Problem details | Find and copy every line in the records that includes the string "Hall".

[Collected data]
########################################

(** The pieces between the spaces of a cleaned text are made of [a-z0-9]. *)
Lemma split_space_class (s : string) :
  string_forall (fun c => is_lower_alnum c || Ascii.eqb c " ") s = true ->
  Forall (fun w => string_forall is_lower_alnum w = true) (split_char " " s).
Proof.
  induction s as [|c s IH]; [repeat constructor|]. cbn [string_forall].
  intros H. apply andb_true_iff in H. destruct H as [Hc Hs]. specialize (IH Hs).
  rewrite split_char_cons. destruct (Ascii.eqb c " ") eqn:Ec.
  - now constructor.
  - rewrite orb_false_r in Hc.
    destruct (split_char " " s) as [|w r]; [repeat constructor; cbn; now rewrite Hc|].
    inversion IH as [|? ? Hw Hr]; subst. constructor; [|exact Hr].
    cbn [string_forall]. now rewrite Hc, Hw.
Qed.

Lemma cleanContent_class (s : string) :
  string_forall (fun c => is_lower_alnum c || Ascii.eqb c " ") (cleanContent s) = true.
Proof.
  rewrite cleanContent_steps. apply trim_forall, collapse_ws_class.
  rewrite string_forall_map. apply string_forall_all. apply clean_char_class.
Qed.

Lemma array_includes_In (l : list string) (x : string) :
  array_includes l x = true <-> In x l.
Proof.
  unfold array_includes. rewrite existsb_exists. split.
  - intros (y & Hy & E). apply String.eqb_eq in E. now subst.
  - intros H. exists x. split; [exact H | apply String.eqb_refl].
Qed.

Lemma set_insert_all_spec (ws seen : list string) :
  NoDup seen ->
  NoDup (set_insert_all seen ws)
  /\ (forall x, In x (set_insert_all seen ws) <-> In x seen \/ In x ws).
Proof.
  revert seen. induction ws as [|w ws IH]; intros seen Hseen; cbn [set_insert_all].
  - split; [exact Hseen|]. intros x. cbn. tauto.
  - destruct (array_includes seen w) eqn:E.
    + apply array_includes_In in E. destruct (IH seen Hseen) as [Hnd Hin].
      split; [exact Hnd|]. intros x. rewrite Hin. cbn. split; [tauto|].
      intros [H | [<- | H]]; tauto.
    + assert (Hw : ~ In w seen).
      { intros H. apply array_includes_In in H. congruence. }
      assert (Hnd' : NoDup (seen ++ [w])).
      { apply NoDup_app; [exact Hseen | repeat constructor; intros [] |].
        intros x Hx [<- | []]. now apply Hw. }
      destruct (IH _ Hnd') as [Hnd Hin]. split; [exact Hnd|].
      intros x. rewrite Hin, in_app_iff. cbn. tauto.
Qed.

(** A list without repetition goes through [[...new Set(ws)]] unchanged. *)
Lemma set_insert_all_NoDup (ws seen : list string) :
  NoDup (seen ++ ws) -> set_insert_all seen ws = (seen ++ ws)%list.
Proof.
  revert seen. induction ws as [|w ws IH]; intros seen H; cbn [set_insert_all].
  - now rewrite app_nil_r.
  - assert (Hw : array_includes seen w = false).
    { destruct (array_includes seen w) eqn:E; [|reflexivity].
      apply array_includes_In in E. apply NoDup_remove_2 in H.
      elim H. apply in_or_app. now left. }
    rewrite Hw, IH; rewrite <- app_assoc; [reflexivity | exact H].
Qed.

Lemma extractKeywords_wf (s : string) : keywords_wellformed (extractKeywords s).
Proof.
  unfold keywords_wellformed, extractKeywords. rewrite slice_from_zero.
  set (words := filter _ (split_char " " (cleanContent s))).
  destruct (set_insert_all_spec words [] (NoDup_nil _)) as [Hnd Hin].
  fold (unique words) in Hnd, Hin.
  split; [rewrite length_firstn; lia|].
  split.
  - rewrite <- (firstn_skipn 20 (unique words)) in Hnd.
    now apply NoDup_app_remove_r in Hnd.
  - apply Forall_forall. intros w Hw.
    assert (Hw' : In w words).
    { assert (Hu : In w (unique words)).
      { rewrite <- (firstn_skipn 20 (unique words)). apply in_or_app. now left. }
      apply Hin in Hu. destruct Hu as [[] | Hu]. exact Hu. }
    unfold words in Hw'. apply filter_In in Hw'. destruct Hw' as [Hsplit Hok].
    apply andb_true_iff in Hok. destruct Hok as [Hlen Hstop].
    apply Nat.leb_le in Hlen. apply negb_true_iff in Hstop.
    repeat split; try assumption.
    pose proof (split_space_class _ (cleanContent_class s)) as Hall.
    rewrite Forall_forall in Hall. now apply Hall.
Qed.

End KeywordFacts.

Section KeywordRoundTrip.
Import JS ContextProcessor Notions Samples.

Lemma join_class (p : ascii -> bool) (ws : list string) :
  p " "%char = true ->
  Forall (fun w => string_forall p w = true) ws ->
  string_forall p (join " " ws) = true.
Proof.
  intros Hsp Hall. induction ws as [|w ws IH]; [reflexivity|].
  inversion Hall as [|? ? Hw Hws]; subst. destruct ws as [|w' ws]; [exact Hw|].
  rewrite join_cons_cons, !string_forall_append, Hw, (IH Hws).
  cbn [string_forall]. now rewrite Hsp.
Qed.

Lemma collapse_ws_word (w s : string) :
  no_space w = true -> collapse_ws (w ++ s) = w ++ collapse_ws s.
Proof.
  induction w as [|c w IH]; intros Hw; [reflexivity|].
  cbn [no_space] in Hw. apply andb_true_iff in Hw. destruct Hw as [Hc Hw].
  apply negb_true_iff in Hc. cbn [append]. rewrite collapse_ws_cons, Hc.
  now rewrite IH.
Qed.

Lemma collapse_ws_join (ws : list string) :
  Forall word_ok ws -> collapse_ws (join " " ws) = join " " ws.
Proof.
  intros Hall. induction ws as [|w ws IH]; [reflexivity|].
  inversion Hall as [|? ? Hw Hws]; subst. destruct ws as [|w' ws].
  - cbn [join String.concat]. rewrite <- (append_empty_r w) at 1.
    rewrite collapse_ws_word by apply Hw. apply append_empty_r.
  - rewrite join_cons_cons, collapse_ws_word by apply Hw. f_equal.
    destruct (join_words_firm (w' :: ws) ltac:(discriminate) Hws)
      as [(d & r & E & Hd) _].
    rewrite E in *. cbn [append]. rewrite collapse_ws_cons.
    change (is_space " ") with true. cbv iota. rewrite Hd.
    now rewrite (IH Hws).
Qed.

Lemma trim_join (ws : list string) :
  Forall word_ok ws -> trim (join " " ws) = join " " ws.
Proof.
  intros Hall. destruct ws as [|w ws]; [reflexivity|].
  destruct (join_words_firm (w :: ws) ltac:(discriminate) Hall)
    as [(d & r & E & Hd) Hfix].
  unfold trim. rewrite E at 1. cbn [trimStart]. rewrite Hd, <- E. exact Hfix.
Qed.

########################################

Answer for this exercise |
    pose proof (split_space_class _ (cleanContent_class s)) as Hall.
    rewrite Forall_forall in Hall. now apply Hall.
  intros Hsp Hall. induction ws as [|w ws IH]; [reflexivity|].
  inversion Hall as [|? ? Hw Hws]; subst. destruct ws as [|w' ws]; [exact Hw|].
  intros Hall. induction ws as [|w ws IH]; [reflexivity|].
  inversion Hall as [|? ? Hw Hws]; subst. destruct ws as [|w' ws].
  intros Hall. destruct ws as [|w ws]; [reflexivity|].
  destruct (join_words_firm (w :: ws) ltac:(discriminate) Hall)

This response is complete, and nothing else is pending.